A história de Monique, central na Peça Mulher em Fuga, ressoa com muitas experiências. A busca por um novo começo, mesmo diante de um passado difícil, é central. A peça não apenas mostra o problema, mas também a força para superá-lo. Portanto, a narrativa se torna um espelho para quem busca entender e enfrentar essas situações.
Malu Galli e a Conexão com o Público
Para Malu Galli, o sucesso da peça tem a ver com o tempo atual. Ela comenta sobre a sintonia do tema com o que as pessoas pensam e sentem. A atriz também fala da importância da arte. Ela vê o teatro como um meio para discutir assuntos urgentes. “É uma peça que tem se tornado cada vez mais necessária”, afirma Malu. Ela destaca a oportunidade de fazer essa reflexão agora, no cenário brasileiro, através da Peça Mulher em Fuga.

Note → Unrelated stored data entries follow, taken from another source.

(** The parameters document of an action, as [doAction] reads it: the three
    fields it looks at, and whatever else the document holds. *)
Record Parameters : Type := {
  params_script : js string;
  params_service : js string;
  params_message : js string;
  params_rest : list (string * json)
}.

(** [{}] *)
Definition no_parameters : Parameters :=
  {| params_script := undefined; params_service := undefined;
     params_message := undefined; params_rest := [] |}.

(** An event: its type, the device it is about, and its other fields. *)
Record Event : Type := {
  event_type : js string;
  device_id : js string;
  event_rest : list (string * json)
}.

(** [{}] *)
Definition empty_event : Event :=
  {| event_type := undefined; device_id := undefined; event_rest := [] |}.

(** What [doAction] returns. *)
Record ActionResult : Type := {
  action : string;
  status : string;
  message : string
}.

(** Rows of the three tables.  [workflow_actions.workflow_id] and
    [workflow_logs.workflow_id] REFERENCE workflows(id). *)
Record WorkflowRow : Type := {
  id : Z;
  name : string;
  trigger_event_type : string;
  conditions : option json;
  test_mode : bool
}.

Record ActionRow : Type := {
  action_id : Z;
  workflow_id : option Z;
  action_type : string;
  parameters : option Parameters
}.

Record LogRow : Type := {
  log_id : Z;
  log_workflow_id : option Z;
  event_data : Event;
  result : json
}.

Record World : Type := {
  workflows : list WorkflowRow;
  workflow_actions : list ActionRow;
  workflow_logs : list LogRow;
  workflows_id_seq : Z;
  workflow_actions_id_seq : Z;
  workflow_logs_id_seq : Z;
  pool_faults : list bool
}.

Definition with_faults (faults' : list bool) (w : World) : World :=
  {| workflows := workflows w;
     workflow_actions := workflow_actions w;
     workflow_logs := workflow_logs w;
     workflows_id_seq := workflows_id_seq w;
     workflow_actions_id_seq := workflow_actions_id_seq w;
     workflow_logs_id_seq := workflow_logs_id_seq w;
     pool_faults := faults' |}.

Definition with_workflows (rows : list WorkflowRow) (seq' : Z) (w : World) : World :=
  {| workflows := rows;
     workflow_actions := workflow_actions w;
     workflow_logs := workflow_logs w;
     workflows_id_seq := seq';
     workflow_actions_id_seq := workflow_actions_id_seq w;
     workflow_logs_id_seq := workflow_logs_id_seq w;
     pool_faults := pool_faults w |}.

Definition with_actions (rows : list ActionRow) (seq' : Z) (w : World) : World :=
  {| workflows := workflows w;
     workflow_actions := rows;
     workflow_logs := workflow_logs w;
     workflows_id_seq := workflows_id_seq w;
     workflow_actions_id_seq := seq';
     workflow_logs_id_seq := workflow_logs_id_seq w;
     pool_faults := pool_faults w |}.

Definition with_logs (rows : list LogRow) (seq' : Z) (w : World) : World :=
  {| workflows := workflows w;
     workflow_actions := workflow_actions w;
     workflow_logs := rows;
     workflows_id_seq := workflows_id_seq w;
     workflow_actions_id_seq := workflow_actions_id_seq w;
     workflow_logs_id_seq := seq';
     pool_faults := pool_faults w |}.

(** [pool.query(...)]: rejects when the store cannot be reached, else runs the
    statement. *)
Definition pool_query {A : Type} (statement : Async World A) : Async World A :=
  fun w =>
    let (fault, rest) := next_fault (pool_faults w) in
    if fault then (Rejected, with_faults rest w) else statement (with_faults rest w).

Definition workflow_exists (workflowId : Z) (w : World) : bool :=
  existsb (fun wf => Z.eqb (id wf) workflowId) (workflows w).

(** [INSERT INTO workflows (name, event_type, conditions) VALUES ($1, $2, $3)
    RETURNING id]: conditions is a JSONB column, and [jsonb_in] is how the
    store reads a string sent for it. *)
Definition insert_workflow (jsonb_in : string -> option json)
    (name event_type : string) (conditions : option json) : Async World Z :=
  pool_query (fun w =>
    match as_jsonb jsonb_in conditions with
    | Some document =>
        (Resolved (workflows_id_seq w),
         with_workflows
           (workflows w ++
              [{| id := workflows_id_seq w; name := name;
                  trigger_event_type := event_type; conditions := document;
                  test_mode := false |}])
           (workflows_id_seq w + 1) w)
    | None => (Rejected, w)
    end).

(** [INSERT INTO workflow_actions (workflow_id, action_type, parameters)
    VALUES ($1, $2, $3)]: workflow_id is an INTEGER; action_type is NOT NULL,
    and the sequence moves on even when the row is refused for that or for
    its workflow. *)
Definition insert_action (workflowId : Z) (action_type : js string)
    (parameters : option Parameters) : Async World unit :=
  pool_query (fun w =>
    if int4 workflowId then
      match action_type with
      | val type =>
          if workflow_exists workflowId w then
            (Resolved tt,
             with_actions
               (workflow_actions w ++
                  [{| action_id := workflow_actions_id_seq w;
                      workflow_id := Some workflowId;
                      action_type := type;
                      parameters := parameters |}])
               (workflow_actions_id_seq w + 1) w)
          else
            (Rejected, with_actions (workflow_actions w) (workflow_actions_id_seq w + 1) w)
      | _ => (Rejected, with_actions (workflow_actions w) (workflow_actions_id_seq w + 1) w)
      end
    else (Rejected, w)).

(** [SELECT id, conditions FROM workflows WHERE event_type = $1] *)
Definition select_workflows (event_type : string) : Async World (list WorkflowRow) :=
  pool_query (fun w =>
    (Resolved (List.filter (fun wf => String.eqb (trigger_event_type wf) event_type)
                 (workflows w)),
     w)).

(** ORDER BY id ASC, by insertion into the sorted rest. *)
Fixpoint insert_by_id (row : ActionRow) (sorted : list ActionRow) : list ActionRow :=
  match sorted with
  | [] => [row]
  | next :: rest =>
      if Z.leb (action_id row) (action_id next) then row :: next :: rest
      else next :: insert_by_id row rest
  end.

Malu Galli, conhecida por seu trabalho, como a personagem Celina no remake de “Vale Tudo”, encontra diferenças e similaridades em Monique. Ela descreve Monique como “uma mulher escravizada dentro da própria casa”. A história se baseia na mãe de Édouard Louis. Ela faz parte de um gênero de autoficção. Este gênero liga experiências pessoais a discussões sociais mais amplas. Malu Galli elogia a escrita de Louis, que é acessível, mas cheia de reflexões complexas. Em cena, a atriz guia o público por uma jornada de dor, resistência e esperança.
Por Que Assistir à Peça Mulher em Fuga?
A Peça Mulher em Fuga é uma das mais procuradas no Festival de Curitiba. A sessão extra dá ao público uma nova chance de ver esta montagem. O festival se destaca por trazer histórias fortes. Elas se conectam com a realidade social. Assim, o espetáculo oferece mais que entretenimento. Ele provoca reflexão e debate.
A procura pelos ingressos prova o impacto da obra. A arte, neste caso, serve como ferramenta para discutir temas que muitas vezes são deixados de lado. É uma oportunidade para o público se engajar com uma narrativa que celebra a resiliência feminina e a busca por liberdade.